Os presidente das Câmaras Municipais do Barreiro e Moita defenderem a necessidade de se aproveitar as potencialidades do Tejo para o desenvolvimento dos concelhos e da região, referindo que é preciso “voltar as cidades para o rio”.
Carlos Humberto, presidente da Câmara do Barreiro, afirmou durante o IV Fórum de Desenvolvimento Local, que teve como tema principal “O Rio – Um Mar de Oportunidades” e que decorreu na Baixa da Banheira, a necessidade de se apostar no rio.
“O Tejo é um dos elementos que pode marcar o desenvolvimento dos concelhos e de toda a região e existem vários projetos que apontam nesse sentido. Temos feito o esforço de voltar as cidades para o rio, pois estiveram de costas voltadas”, afirmou.
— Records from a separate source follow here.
Record NetworkObservation := {
  osnapshot : Snapshot; olease : option LeaseIdentity; oattempt : option AttemptIdentity; ohashes : option JobHashes;
  observed : bool; ojobSHA256 : bytes;
}.

Definition SnapshotFor (o : NetworkObservation) (lease : option LeaseIdentity) (attempt : option AttemptIdentity)
    (hashes : option JobHashes) : option Snapshot :=
  match olease o, oattempt o, ohashes o with
  | Some l, Some a, Some h =>
      if observed o && EqualLease l lease && EqualAttempt a attempt && EqualHashes h hashes then Some (osnapshot o) else None
  | _, _, _ => None
  end.

Definition SnapshotForExecution (o : NetworkObservation) (jobHash : bytes) (lease : option LeaseIdentity)
    (attempt : option AttemptIdentity) (hashes : option JobHashes) : option Snapshot :=
  if bool_decide (jobHash = replicate 32 0) || negb (bool_decide (ojobSHA256 o = jobHash)) then None
  else SnapshotFor o lease attempt hashes.

(** [ExecutionJobSHA256]: the hash of a job without its transfer capabilities. *)
Definition strip_download (d : ObjectDownload) : ObjectDownload :=
  {| DUri := []; DSizeBytes := DSizeBytes d; DDigest := DDigest d; DFilename := DFilename d; DExpiresAt := None |}.

Definition strip_job (j : JobSpecification) : JobSpecification := {|
  JLease := JLease j; JAttempt := JAttempt j; JEffectivePolicy := JEffectivePolicy j; JHashes := JHashes j;
  JOrganizationScope := JOrganizationScope j; JCorrelation := JCorrelation j;
  NormalizedConfigurationJson := NormalizedConfigurationJson j; JEnvironment := JEnvironment j;
  TargetPluginName := TargetPluginName j;
  JDependencies := map (option_map (fun d => {| IDependencyId := IDependencyId d; PluginName := PluginName d;
                                                IObject := option_map strip_download (IObject d) |})) (JDependencies j);
  JArtifact := option_map strip_download (JArtifact j);
  JCompleteLogUpload := option_map (fun u => {| Uri := []; ObjectKey := ObjectKey u; UContentType := UContentType u;
                                                UExpiresAt := None; uunknown := uunknown u; urest := urest u |}) (JCompleteLogUpload j);
  TestSecrets := TestSecrets j |}.

Definition ExecutionJobSHA256 (j : JobSpecification) : option bytes :=
  if 2 ^ 20 <? SizeJobSpecification j then None else Sum256 <$> MarshalJobSpecification (strip_job j).

(** ** Building *)

Context `{PB : RunnerProto}.

Record ExecutionEvidence := { CanonicalJson : bytes; EDigest : option Digest; eunknown : bytes }.

(** One assertion of the document, with its preimage and its hash. *)
Definition assertion_json (bound : json) (p : planned) (value : list (bytes * json)) (outcome : bytes) : json :=
  let preimage := JObject (map_of [(bs "binding", bound); (bs "id", JString (pid p)); (bs "type", JString (kind p));
                                   (bs "outcome", JString outcome); (bs "observation", JObject (map_of value))]) in
  JObject (map_of [(bs "id", JString (pid p)); (bs "type", JString (kind p)); (bs "outcome", JString outcome);
                   (bs "evidence", preimage); (bs "evidenceSha256", JString (Sha256.hex (Sum256 (Json.Marshal preimage))))]).

(** The loop over the observations: the assertions by identity, in order. *)
Fixpoint assertions_of (c : Context) (bound : json) (seen : list bytes) (os : list Observation)
  : terminalError + list (bytes * json) :=
  match os with
  | [] => inr []
  | o :: os =>
      match find c o with
      | None => inl ErrInvalid
      | Some p =>
          if negb (supported p) then assertions_of c bound seen os
          else if bool_decide (pid p ∈ seen) then inl ErrInvalid
          else
            match observationValue o with
            | None => inl ErrInvalid
            | Some (value, outcome) =>
                match assertions_of c bound (pid p :: seen) os with
                | inl e => inl e
                | inr rest =>
                    inr ((pid p, assertion_json bound p
                            (value ++ map (fun kv => (fst kv, JString (snd kv))) (selector p)) outcome) :: rest)
                end
            end
      end
  end.

#[export] Instance assertion_le_dec (a b : bytes * json) : Decision (Automaton.bytes_le (fst a) (fst b)).
Proof. unfold Automaton.bytes_le. apply _. Defined.

(** [sort.Slice] by identity; the identities are distinct. *)
Definition sort_assertions (l : list (bytes * json)) : list (bytes * json) :=
  merge_sort (fun a b => Automaton.bytes_le (fst a) (fst b)) l.

Definition validHistoricalRuntime (c : Context) (s : Snapshot) : bool :=
  SnapshotValid s
  || (v2 c && bool_decide (NetworkMode s = networkMode c)
      && bool_decide (NetworkMode s ∈ [bs "restricted"; bs "allowlist"])
      && SnapshotValid {| RunnerVersion := RunnerVersion s; RunnerExecutableSHA256 := RunnerExecutableSHA256 s;
                          SandboxKind := SandboxKind s; SandboxVersion := SandboxVersion s;
                          SandboxExecutableSHA256 := SandboxExecutableSHA256 s; NetworkMode := bs "none"; SRootFS := SRootFS s |}).

(** Whether every planned assertion is supported and has been observed. *)
Definition complete_plan (c : Context) (seen : list bytes) : bool :=
  forallb (fun p => supported p && bool_decide (pid p ∈ seen)) (map snd (map_to_list (plannedOf c))).

(** The runtime of the document and its completeness. *)
Definition runtime_of (c : Context) (isObserved historical : bool) (measured : option Snapshot) (seen : list bytes)
  : terminalError + (json * bytes) :=
  match measured with
  | None => inr (JNull, bs "partial")
  | Some copy =>
      let valid := if historical then validHistoricalRuntime c copy else SnapshotValid copy in
      if (negb isObserved && negb valid)
         || (negb (bool_decide (networkMode c = [])) && negb (bool_decide (NetworkMode copy = networkMode c)))
      then inl ErrInvalid
      else
        match unmarshal_any (Json.Marshal (snapshot_json copy)) with
        | None => inl ErrInvalid
        | Some runtime => inr (runtime, if complete_plan c seen then bs "complete" else bs "partial")
        end
  end.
O autarca do Barreiro defendeu que o desenvolvimento vai estar centrado no rio Tejo e, no caso do Barreiro, também no rio Coina, referindo que os municípios têm trabalhado na despoluição e também no tratamento das águas, bem como na requalificação das frentes ribeirinhas.
Já Rui Garcia, presidente da Câmara da Moita, também considerou o Tejo um elemento “indispensável” para um desenvolvimento de base local.
“Só existe desenvolvimento se existir um desenvolvimento a nível local. As grandes empresas, e temos algumas na região como a Autoeuropa, fazem falta, mas compramos muita coisa lá fora que podíamos produzir. Temos que aproveitar os nossos recursos e o Tejo é um deles”, frisou.
Ao longo do dia, temas como o novo terminal de contentores do Barreiro, as potencialidades ao nível do turismo ou a criação de atividade económicas tradicionais no estuário do Tejo estiveram em discussão.
Carlos Humberto, a terminar, abordou a questão da apanha de bivalves no rio tejo como um problema que é necessário resolver.
“A apanha de amêijoas no rio Tejo é um problema que tem de ser resolvido. Sabemos que dá sustentabilidade a centenas de famílias nas também tem riscos para as pessoas que as consomem e para o rio. Não podemos fingir que o problema não existe, tem que se encontrar soluções”, concluiu.